Lower court found that:

 The plane ticket itself provides that it is not valid after March 27, 1990, and it was also stipulated in paragraph 8 of the Conditions
of Contract.

CA ruled that:
 “The question is: ‘Did these two (2) employees, in effect, extend the validity or lifetime of the ticket in question? The answer is
in the negative. Both had no authority to do so.
 Appellant knew this from the very start when he called up the Legal Department of appellee in the Philippines before he left for
the United States of America. He had first hand knowledge that the ticket in question would expire on March 27, 1990 and that
to secure an extension, he would have to file a written request for extension at the PAL’s office in the Philippines”

 Hence this petition

Petitioner’s contention:
 Petitioner theorized that the confirmation by the PAL’s agents in Los Angeles and San Francisco changed the compromise
agreement between the parties.

Issue: Whether or not acts of an agent beyond his power or authority bind the principal?

Ruling: No.
 Under Article 1898 of the New Civil Code, the acts of an agent beyond the scope of his authority do not bind the principal, unless
the latter ratifies the same expressly or impliedly.
 Furthermore, when the third person (petitioner) knows that the agent was acting beyond his power or authority, the principal
cannot be held liable for the acts of the agent. If the said third person is aware of such limits of authority, he is to blame, and is
not entitled to recover damages from the agent, unless the latter undertook to secure the principal’s ratification
 Since the PAL agents are not privy to the said Agreement and petitioner knew that a written request to the legal counsel of PAL
was necessary, he cannot use what the PAL agents did to his advantage. According to the CA, the said agents acted without
authority when they confirmed the flights of the petitioner.
 The admission by Cervantes that he was told by PAL’s legal counsel that he had to submit a letter requesting for an extension
of the validity of subject tickets was tantamount to knowledge on his part that the PAL employees had no authority to extend the
validity of subject tickets and only PAL’s legal counsel was authorized to do so.
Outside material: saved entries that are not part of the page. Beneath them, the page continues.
(** ** Restart *)

Lemma recover_fold d0 : forall items m,
  Forall (fun e => trx_hash e.2 = e.1 /\ db_trx_period d0 !! e.1 = None) items -> NoDup items.*1 ->
  (forall e, e ∈ items -> nonfinalized_transactions_in_dag_ m !! e.1 = None) ->
  foldl (recover_step d0) m items = tm_dag m (list_to_map items ∪ nonfinalized_transactions_in_dag_ m).
Proof.
  induction items as [|[h t] items IH]; intros m Hf Hnd Hnew; simpl.
  { rewrite (left_id_L ∅ (∪)). by destruct m. }
  apply Forall_cons in Hf as [[Eh Hfin] Hf]. apply NoDup_cons in Hnd as [Hh Hnd]. simpl in *. subst h.
  unfold recover_step at 2. simpl. unfold transactionFinalized, in_map. rewrite Hfin, bool_decide_false by (by intros []).
  assert (nonfinalized_transactions_in_dag_ m !! trx_hash t = None) as -> by (apply (Hnew (trx_hash t, t)), elem_of_cons; by left).
  rewrite IH; [|done|done|].
  - simpl. unfold tm_dag at 1 3. simpl. f_equal. rewrite <- insert_union_l, insert_union_r; [done|].
    by apply not_elem_of_list_to_map_1.
  - intros e He. simpl. rewrite lookup_insert_ne; [apply Hnew, elem_of_cons; by right|]. intros E. apply Hh. rewrite E. by apply list_elem_of_fmap_2.
Qed.

Lemma recover_restores d :
  (forall h t, db_transactions d !! h = Some t -> trx_hash t = h /\ db_trx_period d !! h = None) ->
  recoverNonfinalizedTransactions (construct_trx cfg d) = tm_dag (construct_trx cfg d) (db_transactions d).
Proof.
  intros Hd. unfold recoverNonfinalizedTransactions. rewrite recover_fold; simpl.
  - by rewrite map_items_to_map, (right_id_L ∅ (∪)).
  - apply Forall_forall. intros [h t] He%elem_of_map_items. by apply Hd.
  - apply map_items_NoDup.
  - intros e _. apply lookup_empty.
Qed.

Definition restart_trx (env : TrxEnv) (d : TrxDb) (chain_size : Z) : outcome TransactionManager :=
  load_recent env (recoverNonfinalizedTransactions (construct_trx cfg d)) chain_size.

Lemma add_recent_inv n m period trxs : trx_inv n m ->
  (forall t, t ∈ trxs -> genuine t /\ is_Some (db_trx_period (trx_db m) !! trx_hash t) /\ pool_of m (trx_hash t) = None) ->
  let m' := initializeRecentlyFinalizedTransactions m period trxs in
  trx_inv n m' /\ transactions_pool_ m' = transactions_pool_ m /\ nonfinalized_transactions_in_dag_ m' = nonfinalized_transactions_in_dag_ m /\
  trx_db m' = trx_db m /\ trx_count_ m' = trx_count_ m.
Proof.
  unfold initializeRecentlyFinalizedTransactions. revert m. induction trxs as [|t trxs IH]; intros m Hi Ht; simpl; [done|].
  destruct (Ht t) as (Hg & Hf & Hp); [apply elem_of_cons; by left|].
  destruct (IH (add_recent period m t)) as (H1 & H2); [|intros x Hx; apply Ht, elem_of_cons; by right|done].
  destruct Hi as [I1 I2 I3 I4 I5 I6 I7 I8 I9 I10 I11]. split; simpl; try done.
  - intros h [x [[<- _]|[_ Hx]]%lookup_insert_Some]; [done|]. apply I5. by eexists.
  - intros h [x [[<- _]|[_ Hx]]%lookup_insert_Some]; [done|]. apply I6. by eexists.
  - intros h x [[<- <-]|[_ Hx]]%lookup_insert_Some; [done|by apply I11].
Qed.

Lemma load_recent_inv n env m chain_size m' : trx_inv n m -> locations_ok (trx_db m) -> (forall h, pool_of m h = None) ->
  load_recent env m chain_size = Done m' ->
  trx_inv n m' /\ transactions_pool_ m' = transactions_pool_ m /\ nonfinalized_transactions_in_dag_ m' = nonfinalized_transactions_in_dag_ m /\
  trx_db m' = trx_db m /\ trx_count_ m' = trx_count_ m.
Proof.
  unfold load_recent. intros Hi [_ L2] Hp. generalize (seqZ (if u64 (kRecentlyFinalizedTransactionsFactor * te_delegationDelay env) <? chain_size
    then u64 (chain_size - u64 (kRecentlyFinalizedTransactionsFactor * te_delegationDelay env)) else 1)
    (chain_size - (if u64 (kRecentlyFinalizedTransactionsFactor * te_delegationDelay env) <? chain_size
    then u64 (chain_size - u64 (kRecentlyFinalizedTransactionsFactor * te_delegationDelay env)) else 1) + 1)). intros l.
  induction l as [|p l IH] in m, Hi, Hp, L2 |- *; simpl; [by intros [= <-]|].
  destruct (db_period_transactions (trx_db m) !! p) as [trxs|] eqn:E; simpl; [|done]. 
  destruct (add_recent_inv n m p trxs Hi) as (Hi1 & E1 & E2 & E3 & E4).
  { intros t Ht. destruct (L2 _ _ _ E Ht) as [G1 G2]. done. }
  intros H. destruct (IH _ Hi1) as (Hi2 & F1 & F2 & F3 & F4); [by rewrite E3|by rewrite E1|exact H|]. split; [done|]. split_and!; congruence.
Qed.

(** The loop succeeds when the database has every period of the chain. *)
Lemma load_recent_total env m chain_size :
  0 <= chain_size < 2 ^ 64 -> (forall p, 1 <= p <= chain_size -> is_Some (db_period_transactions (trx_db m) !! p)) ->
  exists m', load_recent env m chain_size = Done m'.
Proof.
  intros Hsz Hp. unfold load_recent. set (periods := u64 _). set (start := if periods <? chain_size then u64 (chain_size - periods) else 1).
  assert (1 <= start) as Hs.
  { subst start. assert (0 <= periods) by (apply (wrap_range 64); lia). destruct (Z.ltb_spec periods chain_size); [|lia].
    rewrite wrap_id by (unfold in_range, modulus; lia). lia. }
  assert (forall p, p ∈ seqZ start (chain_size - start + 1) -> is_Some (db_period_transactions (trx_db m) !! p)) as Hin
    by (intros p H%elem_of_seqZ; apply Hp; lia).
  clearbody start. clear Hp. induction (seqZ start (chain_size - start + 1)) as [|p l IH] in m, Hin |- *; [by exists m|]. simpl.
  destruct (Hin p) as [trxs ->]; [apply elem_of_cons; by left|]. simpl. apply IH. intros p' Hp'.
  assert (trx_db (initializeRecentlyFinalizedTransactions m p trxs) = trx_db m) as ->; [|apply Hin, elem_of_cons; by right].
  unfold initializeRecentlyFinalizedTransactions. clear. induction trxs as [|t trxs IH] in m |- *; simpl; [done|]. by rewrite IH.
Qed.

Lemma construct_trx_inv n d :
  0 <= tc_transactions_pool_size cfg < 2 ^ 31 -> locations_ok d ->
  (forall h t, db_transactions d !! h = Some t -> trx_hash t = h /\ genuine t /\ db_trx_period d !! h = None) ->
  db_TrxCount d = u64 (Z.of_nat (size (db_transactions d)) + Z.of_nat (size (db_trx_period d)) + n) ->
  trx_inv n (tm_dag (construct_trx cfg d) (db_transactions d)).
Proof.
  intros Hsz [L1 L2] Hd Hc. split; simpl; try done.
  - by apply new_queue_inv.
  - intros h t Ht. by destruct (Hd h t Ht) as (? & ? & _).
  - intros h [x Hx]. by rewrite lookup_empty in Hx.
  - intros h Hh. destruct (db_transactions d !! h) as [t|] eqn:E; [|done]. destruct (Hd h t E) as (_ & _ & Hn). rewrite Hn in Hh. by destruct Hh.
  - split_and!; [intros k [x Hx]; simpl in Hx; by rewrite lookup_empty in Hx| |intros h p v; simpl; by rewrite lookup_empty].
    unfold CacheMap.cm_params_ok. simpl. apply Z2Nat.inj_le; [apply Z.div_pos; lia..|].
    apply Z.div_le_compat_l; lia.
Qed.

(** ** Proposals *)

(** The execution uses no more gas than the transaction offers. *)
Definition calls_ok (env : TrxEnv) : Prop := forall t p, 0 <= trx_gas t -> 0 <= te_call env t p <= trx_gas t.

Lemma estimate_effect n env m t period :
  trx_inv n m -> calls_ok env -> genuine t -> 0 <= trx_gas t ->
  exists c g, estimateTransactionGas est_key env m t period = Done (tm_cache m c, g) /\ trx_inv n (tm_cache m c) /\ 0 <= g <= trx_gas t.
Proof.
  intros Hi Hcalls Ht Hg. unfold estimateTransactionGas.
  destruct (_ <=? _); [exists (estimations_cache_ m), (trx_gas t); split; [by destruct m|split; [by destruct m|lia]]|].
  cbn zeta. set (key := est_key (trx_hash t) period). pose proof (v_cache _ _ _ _ Hi) as (T & P & B). unfold CacheMap.cm_get.
  destruct (CacheMap.cache_ (estimations_cache_ m) !! key) as [v|] eqn:E.
  - exists (estimations_cache_ m), v. split; [by destruct m|]. split; [by destruct m|]. specialize (B _ _ _ E). by rewrite Ht in B.
  - unfold CacheMap.cm_insert. rewrite E.
    destruct (CacheMap.trim_spec (CacheMap.store (estimations_cache_ m) key (te_call env t period))) as (c & k & Ec & _ & _ & _ & Hl & T' & P' & _);
      [by apply CacheMap.store_tracked|done|]. rewrite Ec. simpl. exists c, (te_call env t period). split; [done|]. split; [|by apply Hcalls].
    destruct Hi as [I1 I2 I3 I4 I5 I6 I7 I8 I9 I10 I11]. split; try done. split_and!; [done..|]. simpl. intros h p v. rewrite Hl.
    case_decide; [done|]. simpl. intros [[Ek <-]|[_ Hv]]%lookup_insert_Some; [|by eapply B].
    apply est_key_inj in Ek as <-. rewrite Ht. by apply Hcalls.
Qed.
(** The state of the search from [from]: the visited vertices are reachable, and
    all successors of the ones that left the stack are visited. *)
Record reach_inv (from target : blk_hash_t) (st : list blk_hash_t) (visited : gset blk_hash_t) : Prop := {
  r_from : from ∈ visited;
  r_target : target ∉ visited;
  r_stack : forall v, v ∈ st -> v ∈ visited;
  r_reach : forall v, v ∈ visited -> rtc (edge g) from v;
  r_dom : visited ⊆ dom g;
  r_closed : forall u v, u ∈ visited -> u ∉ st -> edge g u v -> v ∈ visited;
}.

Lemma closed_reach (X : gset blk_hash_t) u v :
  u ∈ X -> rtc (edge g) u v -> (forall u v, u ∈ X -> edge g u v -> v ∈ X) -> v ∈ X.
Proof using Type. intros Hu Hr Hc. induction Hr as [x|x y z Hxy Hr IHr]; [done|]. eauto. Qed.

Lemma reach_loop_spec fuel from target st visited :
  reach_inv from target st visited ->
  (size g + length st <= fuel + size visited)%nat ->
  exists b, reach_loop iter fuel g target st visited = Some b /\ (b = true <-> rtc (edge g) from target).
Proof using Hiter Hwf.
  revert st visited. induction fuel as [|fuel IH]; intros st visited [H1 H2 H3 H4 H5 H6] Hf.
  - destruct st as [|t st]; simpl.
    + exists false. split; [done|]. split; [done|]. intros Hr. exfalso. apply H2.
      apply (closed_reach _ _ _ H1 Hr). intros u v Hu. apply H6; [done|set_solver].
    + assert (size visited <= size g)%nat by (rewrite <- (size_dom g); by apply subseteq_size).
      simpl in Hf. lia.
  - destruct st as [|t st]; simpl.
    + exists false. split; [done|]. split; [done|]. intros Hr. exfalso. apply H2.
      apply (closed_reach _ _ _ H1 Hr). intros u v Hu. apply H6; [done|set_solver].
    + pose proof (scan_adjacent_spec (adjacent_vertices iter g t) target st visited H2) as Hscan.
      assert (t ∈ visited) as Ht by (apply H3; set_solver).
      destruct (scan_adjacent _ _ _ _) as [[st' visited']|].
      * destruct Hscan as (new & -> & Hv & Hadj & Hnew & Hnt & Hsz). apply IH.
        -- split; [set_solver|done|set_solver| | |].
           ++ intros v. rewrite Hv, elem_of_union, elem_of_list_to_set. intros [Hin|Hin]; [|by apply H4].
              apply Hnew, elem_of_adjacent in Hin; [|done]. eapply rtc_r; [by apply H4|done].
           ++ intros v. rewrite Hv, elem_of_union, elem_of_list_to_set. intros [Hin|Hin]; [|by apply H5].
              apply Hnew, elem_of_adjacent in Hin; [|done]. apply elem_of_dom. by apply (Hwf t).
           ++ intros u v Hu Hnu Huv. destruct (decide (u = t)) as [->|Hne].
              ** apply Hadj. by apply elem_of_adjacent.
              ** assert (u ∈ visited) by set_solver. assert (v ∈ visited); [|set_solver].
                 apply (H6 u); [done|set_solver|done].
        -- rewrite length_app. simpl in Hf. lia.
      * exists true. split; [done|]. split; [|done]. intros _.
        apply elem_of_adjacent in Hscan; [|done]. eapply rtc_r; [by apply H4|done].
Qed.

Lemma reachable_effect from to :
  is_Some (g !! from) ->
  exists b, reachable iter g from to = Some b /\ (b = true <-> rtc (edge g) from to).
Proof using Hiter Hwf.
  intros Hfrom. unfold reachable. case_decide as E; [subst; by exists true|].
  apply reach_loop_spec.
  - split; [set_solver|set_solver|set_solver| | |set_solver].
    + intros v ->%elem_of_singleton. apply rtc_refl.
    + intros v ->%elem_of_singleton. by apply elem_of_dom.
  - rewrite size_singleton. simpl. lia.
Qed.
End reachable.

(** The search of [Dag::reachable] terminates within one iteration per
    vertex and decides whether a path leads from one vertex to the other. *)
Theorem reachable_correct iter g from to :
  iteration iter -> graph_wf g -> is_Some (g !! from) ->
  exists b, reachable iter g from to = Some b /\ (b = true <-> rtc (edge g) from to).
Proof. intros. by apply reachable_effect. Qed.

(** ** The blocks of the period *)

Definition in_epoch (g : graph_t) (anchor : blk_hash_t) (blks : list blk_hash_t) (v : blk_hash_t) : Prop :=
  v = anchor \/ (v ∈ blks /\ rtc (edge g) v anchor).

Lemma collect_epoch_spec iter g anchor blks ep :
  iteration iter -> graph_wf g -> (forall v, v ∈ blks -> is_Some (g !! v)) ->
  exists ep', collect_epoch iter g anchor blks ep = Done ep' /\
    forall v, v ∈ ep' <-> v ∈ ep \/ (v ∈ blks /\ rtc (edge g) v anchor).
Proof.
  intros Hi Hwf. revert ep. induction blks as [|b blks IH]; intros ep Hin; simpl.
  - exists ep. set_solver.
  - unfold hasVertex. rewrite bool_decide_true by (apply Hin; set_solver).
    destruct (reachable_effect iter Hi g Hwf b anchor) as (r & -> & Hr); [apply Hin; set_solver|].
    destruct r.
    + destruct (IH ({[b]} ∪ ep)) as (ep' & -> & Hep); [set_solver|]. exists ep'. split; [done|].
      intros v. rewrite Hep, elem_of_cons, elem_of_union, elem_of_singleton. naive_solver.
    + destruct (IH ep) as (ep' & -> & Hep); [set_solver|]. exists ep'. split; [done|].
      intros v. rewrite Hep, elem_of_cons. naive_solver.
Qed.

(** ** The neighbours of a vertex *)

Lemma new_neighbors_spec adj ep visited :
  NoDup adj ->
  new_neighbors adj ep visited =
    (filter (fun s => s ∈ ep /\ s ∉ visited) adj,
     list_to_set (filter (fun s => s ∈ ep /\ s ∉ visited) adj) ∪ visited).
Proof.
  revert visited. induction adj as [|s adj IH]; intros visited Hnd; simpl.
  - f_equal. set_solver.
  - apply NoDup_cons in Hnd as [Hs Hnd]. case_decide as He.
    + rewrite filter_cons_False by tauto. by apply IH.
    + case_decide as Hv.
      * rewrite filter_cons_False by tauto. by apply IH.
      * rewrite filter_cons_True by done. rewrite IH by done.
        assert (filter (fun x => x ∈ ep /\ x ∉ {[s]} ∪ visited) adj =
          filter (fun x => x ∈ ep /\ x ∉ visited) adj) as ->.
        { apply list_filter_iff'. intros x Hx. assert (x <> s) by (intros ->; done). set_solver. }
        simpl. f_equal. set_solver.
Qed.

(** The list that one expansion pushes, topmost first. *)
Definition pushed (iter : gset blk_hash_t -> list blk_hash_t) (g : graph_t) (ep visited : gset blk_hash_t)
    (u : blk_hash_t) : list blk_hash_t :=
  reverse (sorted_hashes (filter (fun s => s ∈ ep /\ s ∉ visited) (adjacent_vertices iter g u))).

Lemma foldl_push (l : list blk_hash_t) (st : stack_t) :
  foldl (fun st n => (n, false) :: st) st l = ((fun n => (n, false)) <$> reverse l) ++ st.
Proof.
  revert st. induction l as [|x l IH]; intros st; simpl; [done|].
  rewrite IH, reverse_cons, fmap_app. by rewrite <- app_assoc.
Qed.

Section dfs.
Context (iter : gset blk_hash_t -> list blk_hash_t) (Hiter : iteration iter).
Context (g : graph_t) (ep : gset blk_hash_t).

Lemma dfs_step_shape u dfs visited out :
  dfs_step iter g ep (u, false) dfs visited out =
    (((fun n => (n, false)) <$> pushed iter g ep visited u) ++ (u, true) :: dfs,
     list_to_set (pushed iter g ep visited u) ∪ visited, out).
Proof using Hiter.
  unfold dfs_step. simpl. rewrite new_neighbors_spec by by apply NoDup_iter.
  rewrite foldl_push. unfold pushed. f_equal. f_equal. f_equal.
  apply set_eq. intros v. rewrite !elem_of_list_to_set, elem_of_reverse. unfold sorted_hashes.
  by rewrite merge_sort_Permutation.
Qed.

Lemma elem_of_pushed visited u w :
  w ∈ pushed iter g ep visited u <-> edge g u w /\ w ∈ ep /\ w ∉ visited.
Proof using Hiter.
  unfold pushed, sorted_hashes. rewrite elem_of_reverse, merge_sort_Permutation, list_elem_of_filter.
  rewrite elem_of_adjacent by done. tauto.
Qed.

Lemma NoDup_pushed visited u : NoDup (pushed iter g ep visited u).
Proof using Hiter.
  unfold pushed, sorted_hashes. rewrite reverse_Permutation, merge_sort_Permutation.
  apply NoDup_filter. by apply NoDup_iter.
Qed.

(** *** Bookkeeping: every visited vertex is on the stack or in the output, once *)

Record dfs_books (dfs : stack_t) (visited : gset blk_hash_t) (out : list blk_hash_t) : Prop := {
  d_nodup : NoDup (dfs.*1 ++ out);
  d_visited : forall v, v ∈ visited <-> v ∈ dfs.*1 ++ out;
  d_epoch : visited ⊆ ep;
}.

Lemma books_expand u dfs visited out :
  dfs_books ((u, false) :: dfs) visited out ->
  dfs_books (((fun n => (n, false)) <$> pushed iter g ep visited u) ++ (u, true) :: dfs)
    (list_to_set (pushed iter g ep visited u) ∪ visited) out.
Proof using Hiter.
  intros [Hnd Hv He]. simpl in *.
  assert ((((fun n => (n, false)) <$> pushed iter g ep visited u) ++ (u, true) :: dfs).*1 ++ out =
    pushed iter g ep visited u ++ u :: dfs.*1 ++ out) as Heq.
  { rewrite fmap_app, <- list_fmap_compose. simpl. rewrite list_fmap_id. by rewrite <- app_assoc. }
  split.
  - rewrite Heq. apply NoDup_app. split_and!; [apply NoDup_pushed| |done].
    intros w (_ & _ & Hw)%elem_of_pushed Hin. by apply Hw, Hv.
  - intros v. rewrite Heq, elem_of_union, elem_of_list_to_set, elem_of_app, Hv. done.
  - intros v. rewrite elem_of_union, elem_of_list_to_set, elem_of_pushed. set_solver.
Qed.

Lemma books_emit u dfs visited out :
  dfs_books ((u, true) :: dfs) visited out -> dfs_books dfs visited (out ++ [u]).
Proof.
  intros [Hnd Hv He]. simpl in *.
  assert (dfs.*1 ++ out ++ [u] ≡ₚ u :: dfs.*1 ++ out) as Hp.
  { rewrite app_assoc. symmetry. apply Permutation_cons_append. }
  split; [by rewrite Hp| |done]. intros v. by rewrite Hp, Hv.
Qed.

(** The number of iterations that are left. *)
Definition cost (e : blk_hash_t * bool) : nat := if e.2 then 1 else 2.

Lemma cost_false (l : list blk_hash_t) : sum_list_with cost ((fun n => (n, false)) <$> l) = (2 * length l)%nat.
Proof.
  induction l as [|x l IH]; [done|].
  change (2 + sum_list_with cost ((fun n => (n, false)) <$> l) = 2 * length (x :: l))%nat.
  rewrite IH. simpl. lia.
Qed.

Definition work (dfs : stack_t) (visited : gset blk_hash_t) : nat :=
  (2 * (size ep - size visited) + sum_list_with cost dfs)%nat.

Lemma work_expand u dfs visited out :
  dfs_books ((u, false) :: dfs) visited out ->
  S (work (((fun n => (n, false)) <$> pushed iter g ep visited u) ++ (u, true) :: dfs)
       (list_to_set (pushed iter g ep visited u) ∪ visited)) = work ((u, false) :: dfs) visited.
Proof using Hiter.
  intros Hb. pose proof (books_expand _ _ _ _ Hb) as [_ _ He']. unfold work.
  apply subseteq_size in He'. rewrite size_union in * |- *.
  2,3: intros w; rewrite elem_of_list_to_set, elem_of_pushed; tauto.
  rewrite size_list_to_set in * by apply NoDup_pushed.
  rewrite sum_list_with_app. simpl.
  rewrite cost_false. change (cost (u, true)) with 1%nat. change (cost (u, false)) with 2%nat. lia.
Qed.

(** A predicate that both kinds of iterations preserve holds in the end, and the
    loop ends within [work] iterations. *)
Lemma dfs_loop_rule (I : stack_t -> gset blk_hash_t -> list blk_hash_t -> Prop) fuel dfs visited out :
  (forall u dfs visited out, dfs_books ((u, false) :: dfs) visited out -> I ((u, false) :: dfs) visited out ->
     I (((fun n => (n, false)) <$> pushed iter g ep visited u) ++ (u, true) :: dfs)
       (list_to_set (pushed iter g ep visited u) ∪ visited) out) ->
  (forall u dfs visited out, dfs_books ((u, true) :: dfs) visited out -> I ((u, true) :: dfs) visited out ->
     I dfs visited (out ++ [u])) ->
  dfs_books dfs visited out -> I dfs visited out -> (work dfs visited <= fuel)%nat ->
  exists visited' out', dfs_loop iter fuel g ep dfs visited out = Some (visited', out') /\
    dfs_books [] visited' out' /\ I [] visited' out' /\ visited ⊆ visited'.
Proof using Hiter.
  intros Hexp Hemit. revert dfs visited out.
  induction fuel as [|fuel IH]; intros dfs visited out Hb HI Hw.
  - destruct dfs as [|[u []] dfs]; simpl; [by exists visited, out| |]; unfold work, cost in Hw; simpl in Hw; lia.
  - destruct dfs as [|[u b] dfs]; [by exists visited, out|]. cbn [dfs_loop]. destruct b.
    + unfold dfs_step. simpl. apply IH; [by apply books_emit|by apply Hemit|].
      unfold work in *. simpl in Hw. change (cost (u, true)) with 1%nat in Hw. lia.
    + rewrite dfs_step_shape.
      destruct (IH (((fun n => (n, false)) <$> pushed iter g ep visited u) ++ (u, true) :: dfs)
        (list_to_set (pushed iter g ep visited u) ∪ visited) out) as (v' & o' & -> & H1 & H2 & H3).
      * by apply books_expand.
      * by apply Hexp.
      * pose proof (work_expand _ _ _ _ Hb). lia.
      * exists v', o'. split_and!; [done|done|done|set_solver].
Qed.

(** The same for the loop over the epoch. *)
Lemma visit_all_rule (I : stack_t -> gset blk_hash_t -> list blk_hash_t -> Prop) vs visited out :
  (forall u dfs visited out, dfs_books ((u, false) :: dfs) visited out -> I ((u, false) :: dfs) visited out ->
     I (((fun n => (n, false)) <$> pushed iter g ep visited u) ++ (u, true) :: dfs)
       (list_to_set (pushed iter g ep visited u) ∪ visited) out) ->
  (forall u dfs visited out, dfs_books ((u, true) :: dfs) visited out -> I ((u, true) :: dfs) visited out ->
     I dfs visited (out ++ [u])) ->
  (forall v visited out, I [] visited out -> I [(v, false)] ({[v]} ∪ visited) out) ->
  (forall v, v ∈ vs -> v ∈ ep) -> dfs_books [] visited out -> I [] visited out ->
  exists visited' out', visit_all iter g ep vs visited out = Some out' /\
    dfs_books [] visited' out' /\ I [] visited' out' /\ visited ⊆ visited' /\ (forall v, v ∈ vs -> v ∈ visited').
Proof using Hiter.
  intros Hexp Hemit Hroot. revert visited out. induction vs as [|v vs IH]; intros visited out Hep Hb HI; simpl.
  - exists visited, out. split_and!; try done. set_solver.
  - case_decide as Hv.
    + destruct (IH visited out) as (v' & o' & -> & H1 & H2 & H3 & H4); [set_solver|done|done|].
      exists v', o'. split_and!; try done. set_solver.
    + assert (dfs_books [(v, false)] ({[v]} ∪ visited) out) as Hb'.
      { destruct Hb as [Hnd Hvis He]. simpl in *. split; simpl.
        - constructor; [|done]. by rewrite <- Hvis.
        - intros x. rewrite elem_of_union, elem_of_singleton, Hvis, elem_of_cons. done.
        - assert (v ∈ ep) by (apply Hep; set_solver). set_solver. }
      destruct (dfs_loop_rule I (2 * size ep) [(v, false)] ({[v]} ∪ visited) out) as
        (v1 & o1 & E & Hb1 & HI1 & Hsub); [done|done|done|by apply Hroot| |].
      { destruct Hb' as [_ _ He']. apply subseteq_size in He'.
        assert (size ({[v]} ∪ visited) <> 0%nat).
        { rewrite size_union by set_solver. rewrite size_singleton. lia. }
        unfold work. simpl. change (cost (v, false)) with 2%nat. lia. }
      simpl in E. rewrite E.
      destruct (IH v1 o1) as (v' & o' & -> & H1 & H2 & H3 & H4); [set_solver|done|done|].
      exists v', o'. split_and!; try done; set_solver.
Qed.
Additional ruling on damages:

 An award of damages is improper because petitioner failed to show that PAL acted in bad faith in refusing to allow him to board
its plane in San Francisco.
 In awarding moral damages for breach of contract of carriage, the breach must be wanton and deliberately injurious or the one
responsible acted fraudulently or with malice or bad faith. Petitioner knew there was a strong possibility that he could not use
the subject ticket, so much so that he bought a back-up ticket to ensure his departure.
 Should there be a finding of bad faith, we are of the opinion that it should be on the petitioner. What the employees of PAL did
was one of simple negligence. No injury resulted on the part of petitioner because he had a back-up ticket should PAL refuse to
accommodate him with the use of subject ticket. Neither can the claim for exemplary damages be upheld. Such kind of damages
is imposed by way of example or correction for the public good, and the existence of bad faith is established.
 The wrongful act must be accompanied by bad faith, and an award of damages would be allowed only if the guilty party acted
in a wanton, fraudulent, reckless or malevolent manner. Here, there is no showing that PAL acted in such a manner. An award
for attorney’s fees is also improper.